The campgrounds are starting to fill up as people jostle for the prized spot for the Christmas holidays. They didn’t bank on a week or more of constant, gale force sou-easterlies blowing drizzly showers in on them and we watched a few people shift spots once they realised the waterfront views also entailed exposure to the weather! We set up back in the sheoaks but the wind kept going and the showers sometimes got heavier than we’d like. 11 months+ of travelling Australia and we’ve been incredibly fortunate with weather – almost always dry and only a few wind storms that came and went fairly quick. So close to the end of our travels and we got the worst day-time rain of all.
Even any chance of travelling over the short Fraser Island barge trip was not attractive with howling wind gusts up around the 60 and 70km/hr mark. Plus the early morning high tides meant a quick day trip wasn’t going to work although we watched some people drive through saltwater to get onto the barge which departs off the sand. We had a go at fishing which looked promising but returned nothing although some dolphins swam close by (ahh, that’s why we were catching anything – they’ve probably already eaten them all).

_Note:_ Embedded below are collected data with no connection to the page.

(** One turn of the loop over the lines of the upload response. *)
Definition scanLine (result : UploadResult.t) (line : string) : UploadResult.t :=
  let result :=
    if strings.Contains line previewLabel then
      let parts := strings.Fields line in
      if (1 <? length parts)%nat
      then UploadResult.mk (UploadResult.Key result) (UploadResult.ETag result)
                           (List.last parts EmptyString) (UploadResult.ThumbnailURL result)
      else result
    else result in
  if strings.Contains line thumbnailLabel then
    let parts := strings.Fields line in
    if (1 <? length parts)%nat
    then UploadResult.mk (UploadResult.Key result) (UploadResult.ETag result)
                         (UploadResult.PreviewURL result) (List.last parts EmptyString)
    else result
  else result.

The boys found some kids to play with and that kept them amused – even when ten minutes of drizzle would blow in they just got off the beach and did colouring-in instead. We stared at maps trying to work out camping options that didn’t involve the heat, fire, wind, crowds and rain that we’ve encountered recently – there’s not much jumping out at us. Being only a day’s drive from family, a comfy bed, no tent, shelter from the weather and relief from the biting insects of Australia – we’re tempted to call stumps on an amazing trip before we walk away with a bad final impression in the final days. We walked out to the end of the peninsular and spent some time on the beach exploring. It’s a nice place and there’s no wonder that thousands pack in here at holiday time.